_TASK BRIEF:_ Search the entries below for "destruct", and copy each line where it appears.

------ RECORDS FOR THE TASK ------

Lemma lwp_commit_end terminal v E mt et mb eb (Q : unit -> LaneView -> Prop) :
  settling v E mt et mb eb -> (terminal = true -> backend_exact (lv_seq v) E) ->
  (forall v', settled terminal v' -> ledger (lv_seq v') = ledger (lv_seq v) -> Q tt v') ->
  lwp lane (let! s := get_seq lane in
    do! trim_sequence_kv lane (text_kv_valid s) (backend_kv_valid s);
    do! (if terminal then
           do! retire_lane lane;
           mod_req lane (set_lifecycle Complete)
         else mod_req lane (set_lifecycle Active));
    mod_req lane (set_pending no_pending)) Q (Ec lane) v.
Proof.
  intros Hs Hex HQ. lstep. apply lwp_bind.
  eapply lwp_mono; [eapply (lwp_settle_trim (fun _ v1 => _)); [exact Hs|]|intros [] v1 H; exact H|by intros e v' [_ ?]].
  intros v1 [E1 F1] Hs1. pose proof (ar_text _ _ (se_rest _ _ _ _ _ _ Hs)) as Ht.
  assert (Hc1 : covers (lv_seq v1) (pages E) (pages (backend_kv_valid (lv_seq v)))).
  { unfold covers. rewrite E1, Ht. lia. }
  pose proof (se_kv _ _ _ _ _ _ Hs1) as Hk1. apply lwp_bind. destruct terminal.
  - apply lwp_bind. eapply lwp_retire; [exact Hk1|]. intros v2 E2 F2 Hk2. lstep. lstep. apply HQ.
    + eapply (settled_complete _ _ _ _ _ _ id); [exact Hs1|done|rewrite E1; by apply Hex|exact E2|by left|exact F2|exact Hk2].
    + cbn. rewrite E2. cbn. by rewrite E1.
  - lstep. lstep. apply HQ; [by eapply settled_active|]. cbn. by rewrite E1.
Qed.

Lemma lwp_commit e row v E n mt et mb eb : rr_lane row = lane -> speculative_pending lane v E n mt et mb eb ->
  commit_valid row n = true -> 0 <= rr_accepted row -> lwp lane (commit_row e row) (fun _ v' => committed e row v v') (Ec lane) v.
Proof.
  intros Hrow H Hv Hpos. unfold commit_row, committed, commit_valid in *. rewrite Hrow.
  pose proof (sp_kv _ _ _ _ _ _ _ _ H) as Hk. pose proof (sp_rest _ _ _ _ _ _ _ _ H) as [R1 R2 R3 R4 R5 R6 R7 R8 R9 R10 R11].
  destruct (rr_cancelled row).
  { apply lwp_clear; [done|by eapply kv_is_ok|]. apply (cleared_empty lane). by eapply clear_of. }
  set (a := rr_accepted row) in *. assert (Ha : 0 < a <= n).
  { pose proof (sp_count _ _ _ _ _ _ _ _ H). bprop; lia. }
  lstep. lstep. rewrite (sp_pending _ _ _ _ _ _ _ _ H). cbn [base_E base_S]. lstep.
  apply lwp_bind, lwp_append_generated; [done|done| |].
  2: { intros i Hi. split; [done|]. eapply clear_of; [|exact Hi]. by eapply kv_is_host. }
  intros i Hi Hsize. cbn in Hsize. rewrite R5 in Hsize.
  lstep. lstep. lstep. lstep. apply lwp_bind.
  assert (Hgo : forall v2, backend_committed (rr_terminal row) E a (committed_seq (row_tokens e (rr_row row) a) i E a (lv_seq v)) (lv_seq v2) ->
    lv_req v2 = lv_req v -> lv_text v2 = lv_text v -> lv_backend v2 = lv_backend v ->
    lwp lane (let! s := get_seq lane in
      do! trim_sequence_kv lane (text_kv_valid s) (backend_kv_valid s);
      do! (if rr_terminal row then
             do! retire_lane lane;
             mod_req lane (set_lifecycle Complete)
           else mod_req lane (set_lifecycle Active));
      mod_req lane (set_pending no_pending))
      (fun _ v' => settled (rr_terminal row) v' /\ ledger (lv_seq v') = ledger (lv_seq v) ++ row_tokens e (rr_row row) a) (Ec lane) v2).
  { intros v2 Hb E2 E3 E4.
    assert (identity_size i = E + 1 + a) as Hsize' by lia. pose proof (licensed_row_length e (rr_row row) a ltac:(lia)) as Hlen.
    destruct (commit_settling _ _ _ _ _ _ _ _ _ _ _ _ H Ha Hlen Hi Hsize' Hb) as [Hs Hex].
    rewrite <- E2, <- E3, <- E4 in Hs. replace (mkView _ _ _ _) with v2 in Hs by by destruct v2.
    eapply lwp_commit_end; [exact Hs|exact Hex|]. intros v' H1 H2. split; [done|]. rewrite H2.
    by destruct Hb as (? & ? & ? & ? & -> & _). }
  case_bool_decide as Hm.
  - lstep. destruct (rr_terminal row) eqn:Hterm; lstep; [|lstep]; apply Hgo; try done.
    + exists (E + a), (dflash_context_frontier (lv_seq v)), 0, (mtp_drafts (lv_seq v)). split; [by destruct v as [[]]|]. by rewrite Hm.
    + exists (E + a), (dflash_context_frontier (lv_seq v)), (u32 (next_extents e (rr_row row))),
        (next_round_drafts e (rr_row row) (u32 (next_extents e (rr_row row))) (mtp_drafts (lv_seq v))). split; [by destruct v as [[]]|]. rewrite Hm. split; [apply u32_range|done].
  - lstep. apply Hgo; try done.
    exists (mtp_kv_valid (lv_seq v)), (if rr_terminal row then E + a else E), (mtp_draft_count (lv_seq v)), (mtp_drafts (lv_seq v)).
    split; [by destruct v as [[]]|]. by destruct speculative_backend.
Qed.

(** ** The rows of a decode batch *)

(** The lane is active with [E] tokens, and has pages for [main] and [backend] tokens. *)
Definition roomy (E main backend : Z) (v v' : LaneView) : Prop :=
  same_host v v' /\ exists mt et mb eb, active lane v' E mt et mb eb /\ pages main <= mt /\ pages backend <= mb.

Lemma active_clearable v E mt et mb eb : active lane v E mt et mb eb -> clearable lane v.
Proof. intros H. eapply clear_of; [apply H|]. apply (ar_wf _ _ (ac_rest _ _ _ _ _ _ _ H)). Qed.

Lemma lwp_materialize_active main backend v E mt et mb eb (Q : unit -> LaneView -> Prop) :
  active lane v E mt et mb eb -> 0 <= main -> 0 <= backend ->
  (forall v', roomy E main backend v v' -> Q tt v') -> lwp lane (materialize_sequence_kv lane main backend) Q (Ec lane) v.
Proof.
  intros H Hm Hb HQ. pose proof (ac_kv _ _ _ _ _ _ _ H) as Hk.
  eapply lwp_materialize_sequence; [done|exact Hk|done|done| |].
  - intros _ v' [E1 E2] Hk'. apply HQ. split; [done|]. exists (grown mt main), et, (grown mb backend), eb.
    unfold grown in *. split; [|lia]. destruct H as [H1 H2 H3 H4 H5 [H6 H7] H8].
    constructor; rewrite ?E1, ?E2; try done. unfold covers. lia.
  - intros _ e v' mt' mb' He [E1 E2] Hk'. split; [done|]. eapply clear_of; [exact Hk'|]. rewrite E1.
    apply (ar_wf _ _ (ac_rest _ _ _ _ _ _ _ H)).
Qed.

Lemma checked_i32_E {A} x (k : Z -> M Program A) (Q : A -> LaneView -> Prop) v : clearable lane v ->
  (forall y, lwp lane (k y) Q (Ec lane) v) -> lwp lane (let! y := mlift (pg_checked_i32 x) in k y) Q (Ec lane) v.
Proof.
  intros Hc H. lstep; [intros y _; apply H|]. intros e He. split; [by eapply clean_err, He; apply pg_checked_clean|done].
Qed.

Lemma ledger_last v E mt et mb eb : active lane v E mt et mb eb -> last (ledger (lv_seq v)) <> None.
Proof.
  intros H Hn. apply last_None in Hn. pose proof (ar_ledger _ _ (ac_rest _ _ _ _ _ _ _ H)) as Hl.
  pose proof (ar_range _ _ (ac_rest _ _ _ _ _ _ _ H)). rewrite Hn in Hl. cbn in Hl. lia.
Qed.

Lemma lwp_ordinary_row v E mt et mb eb : active lane v E mt et mb eb ->
  lwp lane (ordinary_row lane) (fun _ v' => roomy E (E + 1) 0 v v') (Ec lane) v.
Proof.
  intros H. pose proof (active_clearable _ _ _ _ _ _ H) as Hc. pose proof (ac_rest _ _ _ _ _ _ _ H) as Hr.
  pose proof (ar_range _ _ Hr). unfold ordinary_row. lstep. lstep. lstep. intros p Hp Hv. rewrite (ar_frontier _ _ Hr).
  lstep; [intros token _|intros Hn; by eapply ledger_last in Hn]. apply checked_i32_E; [done|]. intros position.
  rewrite (ki_kv _ _ _ _ _ _ _ (ac_kv _ _ _ _ _ _ _ H)). lstep; [intros b _|done].
  apply lwp_bind. eapply lwp_materialize_active; [exact H|lia|lia|]. intros v' Hv'. by lstep.
Qed.

Lemma mtp_extent_range s budget n : execution_frontier s = n -> 0 <= mtp_draft_count s ->
  0 <= mtp_extent s budget.
Proof.
  intros Hn Hd. unfold mtp_extent, max_by_budget. pose proof width_pos. unfold width in *.
  pose proof (u32_range (capacity - execution_frontier s - 1)) as [Hu _]. destruct (Z.gtb_spec budget 1); lia.
Qed.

------

_SOLUTION FOR THIS TASK:_
  pose proof (se_kv _ _ _ _ _ _ Hs1) as Hk1. apply lwp_bind. destruct terminal.
  destruct (rr_cancelled row).
    destruct (commit_settling _ _ _ _ _ _ _ _ _ _ _ _ H Ha Hlen Hi Hsize' Hb) as [Hs Hex].
    rewrite <- E2, <- E3, <- E4 in Hs. replace (mkView _ _ _ _) with v2 in Hs by by destruct v2.
    by destruct Hb as (? & ? & ? & ? & -> & _). }
  - lstep. destruct (rr_terminal row) eqn:Hterm; lstep; [|lstep]; apply Hgo; try done.
    + exists (E + a), (dflash_context_frontier (lv_seq v)), 0, (mtp_drafts (lv_seq v)). split; [by destruct v as [[]]|]. by rewrite Hm.
        (next_round_drafts e (rr_row row) (u32 (next_extents e (rr_row row))) (mtp_drafts (lv_seq v))). split; [by destruct v as [[]]|]. rewrite Hm. split; [apply u32_range|done].
    split; [by destruct v as [[]]|]. by destruct speculative_backend.
    unfold grown in *. split; [|lia]. destruct H as [H1 H2 H3 H4 H5 [H6 H7] H8].
  pose proof (u32_range (capacity - execution_frontier s - 1)) as [Hu _]. destruct (Z.gtb_spec budget 1); lia.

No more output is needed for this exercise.